Flagstaff is the best present point of departure, because it has a small hotel, good supply stores, and a large livery-stable, made necessary by the business of the place and the objects of interest in the neighborhood, and because one reaches from there by the easiest road the finest scenery incomparably on the Colorado. The distance is seventy-six miles through a practically uninhabited country, much of it a desert, and with water very infrequent. No work has been done on the road; it is made simply by driving over it. There are a few miles here and there of fair wheeling, but a good deal of it is intolerably dusty or exceedingly stony, and progress is slow. In the daytime (it was the last of June) the heat is apt to be excessive; but this could be borne, the air is so absolutely dry and delicious, and breezes occasionally spring up, if it were not for the dust. It is, notwithstanding the novelty of the adventure and of the scenery by the way, a tiresome journey of two days. A day of rest is absolutely required at the cañon, so that five days must be allowed for the trip. This will cost the traveller, according to the size of the party made up, from forty to fifty dollars. But a much longer sojourn at the cañon is desirable.

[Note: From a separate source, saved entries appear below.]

Lemma server_refines_parts_witness :
  (exists gs, gateway_run gs (gateway_initial 8 []) = Some (gate (after whole))) /\
  length (connections (gate (after whole))) = 1 /\
  (length ∘ responses) <$> srv_http (after whole) = [1].
Proof.
  destruct (server_refines_parts whole config [] (after whole) whole_run) as [Hg _].
  split; [exact Hg|]. split; by vm_compute.
Defined.

(** After a stop and a second start: On, and deaf. *)
Lemma server_refines_life_witness :
  exists s', server_step OpStop (after whole) = Some s' /\
    life_run 2 1 (event_of <$> whole) life_new (life_of (after whole)) /\
    life_step 2 1 EStop (life_of (after whole)) (life_of s') /\
    lc_deaf (life_of (after whole)) = true /\ lc_ws (life_of (after whole)) = 2.
Proof.
  assert (match server_step OpStop (after whole) with Some _ => true | None => false end = true)
    as Hb by by vm_compute.
  destruct (server_step OpStop (after whole)) as [s'|] eqn:Ho; [|discriminate].
  exists s'. split; [reflexivity|].
  destruct (server_refines_life config [] whole (after whole) OpStop s' whole_run Ho) as [Hrun Hstep].
  split; [exact Hrun|]. split; [exact Hstep|]. split; by vm_compute.
Defined.

Definition asker : HttpSession (R:=list Message) :=
  default (http_run []) (srv_http (after day) !! 0).
Definition told : response := default (mkResponse 0 EmptyString EmptyString) (responses asker !! 0).

Lemma asker_at : srv_http (after day) !! 0 = Some asker.
Proof.
  assert (match srv_http (after day) with [_] => true | _ => false end = true) as Hb
    by by vm_compute.
  unfold asker. by destruct (srv_http (after day)) as [|? []].
Qed.

Lemma told_at :
  HttpRouter.requests asker !! 0 = Some HttpRuns.history /\ responses asker !! 0 = Some told /\
  response_body told = History.listed.
Proof. split_and!; by vm_compute. Qed.

Lemma histories_are_genuine_witness :
  exists ms, json_dump (foldl (fun out m => json_push_back out (message_json m))
      json_empty_array ms) = Ok History.listed /\
    key_of_message <$> ms ⊆+ [(Ok uuid_a, Ok uuid_b, "hi")].
Proof.
  destruct told_at as (Hreq & Hresp & Hbody).
  destruct (histories_are_genuine day config [] (after day) 0 asker 0 HttpRuns.history told uuid_a)
    as (ms & _ & _ & Hd & Hsub).
  - by vm_compute.
  - apply ops_after. by vm_compute.
  - by vm_compute.
  - exact asker_at.
  - exact Hreq.
  - exact Hresp.
  - reflexivity.
  - by vm_compute.
  - by vm_compute.
  - rewrite Hbody in Hd. exists ms. split; [exact Hd|].
    match type of Hsub with _ ⊆+ ?wanted =>
      assert (wanted = [(Ok uuid_a, Ok uuid_b, "hi")]) as Hw
        by (apply (bool_decide_eq_true_1 _); by vm_compute)
    end.
    rewrite Hw in Hsub. exact Hsub.
Defined.

Lemma threads_within_configuration_witness :
  length (tp_workers (networkThreadPool_ (after whole))) = 2 /\
  length (workers_ (actorSystem_ (after whole))) = 1 /\
  busy_threads (actorSystem_ (after whole)) <= 2.
Proof.
  split; [by vm_compute|]. split; [by vm_compute|].
  refine (Nat.le_trans _ _ _ (proj1 (proj2 (proj2 (threads_within_configuration whole config []
    (after whole) whole_run)))) _).
  apply Nat.leb_le. by vm_compute.
Defined.

Lemma again_runs :
  match server_steps (OpStop :: again) (after day) with
  | Some s => srv_running s && Nat.eqb (length (tp_workers (networkThreadPool_ s))) 2
  | None => false
  end = true.
Proof. by vm_compute. Qed.

(** Running, with both threads, and deaf. *)
Lemma stopped_server_stays_deaf_witness :
  exists s', server_steps (OpStop :: again) (after day) = Some s' /\ srv_running s' = true /\
  length (tp_workers (networkThreadPool_ s')) = 2 /\ free_thread s' = false.
Proof.
  pose proof again_runs as Hrun.
  destruct (server_steps (OpStop :: again) (after day)) as [s'|] eqn:Hs; [|discriminate].
  apply andb_prop in Hrun as [Hrun Htwo]. exists s'. split; [reflexivity|]. split; [exact Hrun|].
  split; [exact (proj1 (Nat.eqb_eq _ _) Htwo)|].
  refine (proj1 (proj2 (stopped_server_stays_deaf again (after day) s' _ Hs))). by vm_compute.
Defined.

(** A text was read and its handler has not begun; from then on connections
    are accepted while everyone takes turns. *)
Definition asked : list (server_op (list Message)) := take 5 day.
Definition listening : nat -> server_op (list Message) :=
  rounds (OpHttp (Accepted true))
    [OpGate (System (NetStep 0 c0)); OpGate (System (WorkerStep 0 c0))].

Lemma listening_fair : fair_server 1 1 listening.
Proof.
  assert (forall o, o ∈ [OpHttp (Accepted true); OpGate (System (NetStep 0 c0));
    OpGate (System (WorkerStep 0 c0))] -> recurs (fun o' => o' = o) listening) as Ho
    by (intros o; apply rounds_recurs).
  split; [|intros [|i] Hi; [|lia]..].
  - intros k. apply (rounds_Forall (fun o => quiet_op o = true)). by repeat constructor.
  - eapply recurs_mono; [|apply (Ho (OpGate (System (WorkerStep 0 c0)))); set_solver].
    intros o ->. by eexists.
  - eapply recurs_mono; [|apply (Ho (OpGate (System (NetStep 0 c0)))); set_solver].
    intros o ->. by eexists.
Qed.

Lemma sent_messages_are_shown_witness :
  length (all_requests (connections (gate (after asked)))) = 1 /\
  length (repository (sh (actorSystem_ (after asked)))) = 0 /\
  exists n, forall m, n <= m -> let s' := drive server_step m listening (after asked) in
    is_Some (terminated (actorSystem_ s')) \/ delivered [] s'.
Proof.
  split; [by vm_compute|]. split; [by vm_compute|].
  refine (sent_messages_are_shown asked config [] (after asked) listening _ _ _ _ _ _ _).
  - by vm_compute.
  - apply ops_after. by vm_compute.
  - by vm_compute.
  - by vm_compute.
  - by vm_compute.
  - by vm_compute.
  - assert (length (net (actorSystem_ (after asked))) = 1) as -> by by vm_compute.
    assert (length (workers_ (actorSystem_ (after asked))) = 1) as -> by by vm_compute.
    exact listening_fair.
Defined.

Our party of seven was stowed in and on an old Concord coach drawn by six horses, and piled with camp equipage, bedding, and provisions. A four-horse team followed, loaded with other supplies and cooking utensils. The road lies on the east side of the San Francisco Mountain. Returning, we passed around its west side, gaining thus a complete view of this shapely peak. The compact range is a group of extinct volcanoes, the craters of which are distinctly visible. The cup-like summit of the highest is 13,000 feet above the sea, and snow always lies on the north escarpment. Rising about 6000 feet above the point of view of the great plateau, it is from all sides a noble object, the dark rock, snow-sprinkled, rising out of the dense growth of pine and cedar. We drove at first through open pine forests, through park-like intervals, over the foot-hills of the mountain, through growths of scrub cedar, and out into the ever-varying rolling country to widely-extended prospects. Two considerable hills on our right attracted us by their unique beauty. Upon the summit and side of each was a red glow exactly like the tint of sunset. We thought surely that it was the effect of reflected light, but the sky was cloudless and the color remained constant. The color came from the soil. The first was called Sunset Mountain. One of our party named the other, and the more beautiful, Peachblow Mountain, a poetic and perfectly descriptive name.

We lunched at noon beside a swift, clouded, cold stream of snow-water from the San Francisco, along which grew a few gnarled cedars and some brilliant wild flowers. The scene was more than picturesque; in the clear hot air of the desert the distant landscape made a hundred pictures of beauty. Behind us the dark form of San Francisco rose up 6000 feet to its black crater and fields of spotless snow. Away off to the north-east, beyond the brown and gray pastures, across a far line distinct in dull color, lay the Painted Desert, like a mirage, like a really painted landscape, glowing in red and orange and pink, an immense city rather than a landscape, with towers and terraces and façades, melting into indistinctness as in a rosy mist, spectral but constant, weltering in a tropic glow and heat, walls and columns and shafts, the wreck of an Oriental capital on a wide violet plain, suffused with brilliant color softened into exquisite shades. All over this region nature has such surprises, that laugh at our inadequate conception of her resources.